Thursday, July 01, 2004

Where's the Fair and Balanced in the Culture Wars? Just a few years ago when Reagan was still alive and sort of thinking, when Pat Robertson was a viable presidential candidate, when Chimpy was trying to get off the sauce, there were several members of the nut wing who called for culture wars. Well, guess what? They won in the realm of ideas when you become an extremist because you question the policy makers. And we all know what happens then... Case in point. The political right and nut wing have been so quick to demonstrate the possible inaccuracies and meanspiritedness in Michael Moore's F9-11. Notably the triumph of the harumpf that is the talk radio punditry of Michael Savage, Sean Hannity, Rush Limbaugh, and the lesser nut wing talkies. And some conservatives struck hard enough against the claimed bias and meanspiritedness in the Reagan TV movie (who thought that James Brolin could act?) that it was pulled by CBS ("reallocated" was the term that was used) and then broadcast on cable (what's a production company to do to recoup costs?). However, where was the political right (in all its shades and mixtures) in pointing out possible inaccuracies and meanspiritedness in the religiously and conservatively correct "The Passion of the Christ." I have seen relevant analyses by biblical scholars regarding how biased the Mel Gibson film was, but where is the critical analysis that has been deployed against Moore?

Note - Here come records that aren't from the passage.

Lemma import_csv_all_fail (upsert : dict -> bool) (fieldnames : list pystr)
    (lines : list (list pystr)) :
  (forall cells, cells <> [] ->
     exists e, import_row (DictReader_row fieldnames cells) = Failed e) ->
  import_csv upsert fieldnames lines = (0%nat, rows_read lines).
Proof.
  intros Hfail. unfold import_csv, rows_read.
  enough (Hgen : forall count errors : nat,
    fold_left
      (fun counts cells =>
         match cells with
         | [] => counts
         | _ :: _ =>
             match import_row (DictReader_row fieldnames cells) with
             | Done data =>
                 if upsert data then (S (fst counts), snd counts)
                 else (fst counts, S (snd counts))
             | Failed _ => (fst counts, S (snd counts))
             end
         end)
      lines (count, errors) =
    (count,
     (errors + length (filter
        (fun cells : list pystr => match cells with [] => false | _ :: _ => true end)
        lines))%nat)) by exact (Hgen 0%nat 0%nat).
  induction lines as [|cells lines IH]; intros count errors; cbn [fold_left filter].
  - cbn [length]. now rewrite Nat.add_0_r.
  - destruct cells as [|c cells]; [apply IH|].
    destruct (Hfail (c :: cells)) as [e ->]; [discriminate|].
    cbn [fst snd length]. rewrite IH. f_equal. lia.
Qed.

(** X15.  A file whose header lacks the column [supplier_id], [vintage]
    or [volume_ml] imports nothing: every row of it is counted as an
    error, whatever the other columns hold. *)
Theorem import_csv_required_columns (upsert : dict -> bool)
    (fieldnames : list pystr) (lines : list (list pystr)) (k : pystr)
    (Hk : In k (map lit ["supplier_id"; "vintage"; "volume_ml"]%string))
    (Hmissing : ~ In k fieldnames) :
  import_csv upsert fieldnames lines = (0%nat, rows_read lines).
Proof.
  apply import_csv_all_fail. intros cells _.
  apply (import_row_missing_column _ k Hk).
  now apply DictReader_row_has.
Qed.

Lemma import_csv_required_columns_witness :
  let header := map lit ["sku"; "name"; "cost_price"; "supplier_id"; "vintage"]%string in
  let lines := [map lit ["A1"; "Tinto"; "10,00"; "1"; "2020"]%string; [];
                map lit ["A2"; "Branco"; "12,00"; ""; ""]%string] in
  In (lit "volume_ml") (map lit ["supplier_id"; "vintage"; "volume_ml"]%string) /\
  ~ In (lit "volume_ml") header /\
  import_csv (fun _ => true) header lines = (0%nat, 2%nat).
Proof.
  intros header lines.
  assert (Hk : In (lit "volume_ml")
                 (map lit ["supplier_id"; "vintage"; "volume_ml"]%string))
    by (cbn [map In]; tauto).
  assert (Hmissing : ~ In (lit "volume_ml") header).
  { subst header. cbn [map In]. intros H.
    repeat (destruct H as [H|H]; [vm_compute in H; discriminate H|]). exact H. }
  split; [exact Hk|]. split; [exact Hmissing|].
  exact (import_csv_required_columns (fun _ => true) header lines (lit "volume_ml")
           Hk Hmissing).
Defined.

(** X16.  A line whose number of cells differs from the number of names
    in the header is not imported: reading it ends in an
    [AttributeError], which the loop counts as an error. *)
Theorem import_row_cell_count (fieldnames cells : list pystr)
    (Hcount : length cells <> length fieldnames) :
  import_row (DictReader_row fieldnames cells) = Failed AttributeError.
Proof.
  unfold import_row, DictReader_row.
  destruct (Nat.ltb_spec (length fieldnames) (length cells)) as [Hlt|Hge];
    cbn [named surplus].
  - destruct (stripped_cells _ []) as [d1|e] eqn:H1; cbn [and_then]; [reflexivity|].
    now rewrite (stripped_cells_error _ _ _ H1).
  - destruct (Nat.ltb_spec (length cells) (length fieldnames)) as [Hlt|Hge'];
      [|lia]. cbn [named surplus].
    destruct (skipn (length cells) fieldnames) as [|k0 keys] eqn:Hskip.
    { apply (f_equal (@length pystr)) in Hskip. rewrite length_skipn in Hskip.
      cbn [length] in Hskip. lia. }
    cbn [fold_left].
    rewrite (stripped_cells_none _ [] k0); [reflexivity|].
    apply fold_missing_In, In_dict_set.
Qed.

Lemma import_row_cell_count_witness :
  let header := map lit ["sku"; "supplier_id"; "vintage"; "volume_ml"]%string in
  length (map lit ["A1"; "1"; "2020"]%string) <> length header /\
  length (map lit ["A1"; "1"; "2020"; "750"; "x"]%string) <> length header /\
  import_row (DictReader_row header (map lit ["A1"; "1"; "2020"]%string)) =
    Failed AttributeError /\
  import_row (DictReader_row header (map lit ["A1"; "1"; "2020"; "750"; "x"]%string)) =
    Failed AttributeError.
Proof.
  intros header.
  assert (H3 : length (map lit ["A1"; "1"; "2020"]%string) <> length header)
    by (cbn; lia).
  assert (H5 : length (map lit ["A1"; "1"; "2020"; "750"; "x"]%string) <> length header)
    by (cbn; lia).
  split; [exact H3|]. split; [exact H5|]. split.
  - exact (import_row_cell_count header _ H3).
  - exact (import_row_cell_count header _ H5).
Defined.

Lemma Done_inj {A : Type} (a b : A) : Done a = Done b -> a = b.
Proof. congruence. Qed.

Lemma dict_of_keys (f : pystr -> pyobj) (keys : list pystr) (k : pystr) :
  In k keys ->
  dict_has (map (fun k => (k, f k)) keys) k = true /\
  dict_get (map (fun k => (k, f k)) keys) k = f k.
Proof.
  unfold dict_has.
  induction keys as [|k0 keys IH]; cbn [In map existsb dict_get fst]; [contradiction|].
  intros Hin. destruct (pystr_eqb_spec k0 k) as [->|Hne]; [now split|].
  destruct Hin as [Heq|Hin]; [contradiction|]. now apply IH.
Qed.

Ltac in_form_keys :=
  unfold form_keys; cbn [map In]; repeat (first [left; reflexivity|right]).

Lemma and_then_done {A B : Type} (r : result A) (k : A -> result B) (b : B) :
  and_then r k = Done b -> exists a, r = Done a /\ k a = Done b.
Proof. destruct r as [a|e]; cbn [and_then]; [now exists a|discriminate]. Qed.
(** * TimeGAN hyperparameter search and sample evaluation

    A shallow embedding of the two scripts of the repository:
    - [timeGAN_opt_seq_len_MonthlyMilkProduction.py]: [postprocess_data],
      the module global [best_scores], [objective] and [run_TimeGAN];
    - [evaluate_schachtschneider.py]: [test_samples].

    Python state (the global [best_scores], the attributes set on the
    function object [objective], the files written, the study kept by the
    optimization driver) is threaded explicitly through a state-and-exception
    monad; every call into an external collaborator is recorded in a
    chronological trace of events. *)

From Stdlib Require Import ZArith Lia Floats Sorted.
From stdpp Require Import base option list gmap strings.

Local Open Scope Z_scope.

(** ** Python floats and their ordering *)

(** Scores are Python floats (IEEE 754 binary64); [x > y] and [x <= y] are
    the IEEE comparisons, false whenever one side is NaN. *)
Definition float_gt (x y : float) : bool := PrimFloat.ltb y x.
Definition float_le (x y : float) : bool := PrimFloat.leb x y.

(** ** Python values, arrays and data frames *)

(** The values suggested for hyperparameters are strings or integers. *)
Inductive pyval : Type :=
| VStr (s : string)
| VInt (n : Z).

Global Instance pyval_eq_dec : EqDecision pyval.
Proof. solve_decision. Defined.

(** The exceptions that the modelled code paths can raise. *)
Inductive exn : Type :=
| ValueError
| AttributeError
| FileNotFoundError
| RuntimeError.

Inductive outcome (A : Type) : Type :=
| Return (a : A)
| Raised (e : exn).
Arguments Return {A} a.
Arguments Raised {A} e.

(** A three-dimensional numpy array: its shape and its entries
    [item i j k], meaningful for indices within the shape. *)
Record ndarray : Type := mk_ndarray {
  shape0 : nat;
  shape1 : nat;
  shape2 : nat;
  item : nat -> nat -> nat -> float
}.
(** * pytype: the conversion engine ([convert.py]) and the operator, call,
    unpacking and frame-running parts of the virtual machine ([vm.py]).

    The development is a shallow embedding.  [convert.py] is embedded in
    [Module convert]: the memoising wrapper [constant_to_value] is a fuelled
    interpreter for the re-entrant construction programs that
    [_constant_to_value] and [constant_to_var] describe.  [vm.py] is embedded
    in [Module vm]. *)

From stdpp Require Import base list strings gmap.
From Stdlib Require Import ZArith Lia.

Set Warnings "-register-all".

Open Scope Z_scope.
Open Scope string_scope.
Open Scope nat_scope.
Open Scope list_scope.

(** A leaf of a decidable-equality proof. *)
Ltac eq_dec_leaf :=
  solve [ apply String.string_dec | apply Z.eq_dec | apply Nat.eq_dec
        | apply Bool.bool_dec | decide equality ].

(** ** Declared types ([pytd]) as the converter reads them *)

Module pytd.

(** [TupleType] and [CallableType] are subclasses of [GenericType]; the
    kind records which class a generic node is an instance of. *)
Inductive generic_kind := PlainGeneric | TupleKind | CallableKind.

(** The type nodes.  [ClassType name] carries a pointer [cls] to the class
    it names; the pointer is resolved through the loader's class table (see
    [convert.Loader]), which is what lets declarations be cyclic. *)
Inductive Type_ : Type :=
| ClassType (name : string)
| NothingType
| AnythingType
| FunctionType (name : string)
| UnionType (type_list : list Type_)
| TypeParameter (name : string) (constraints : list Type_)
                (bound : option Type_)
| GenericType (kind : generic_kind) (base_type : string)
              (parameters : list Type_).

While I understand the political motivation and agenda behind such hypocrisy (all sides engage in such behavior except, of course, us here at the Rising Hegemon -- laughing yet?), it does need to be pointed out that you can lambaste liberals and progressive but do not touch conservative mantras. What is this some kind of orchestrated conservative correctness (remember the bull shit term political correctness that was used to smear liberals and progressives? -- it is time for us to do the same thing). Yes, it is.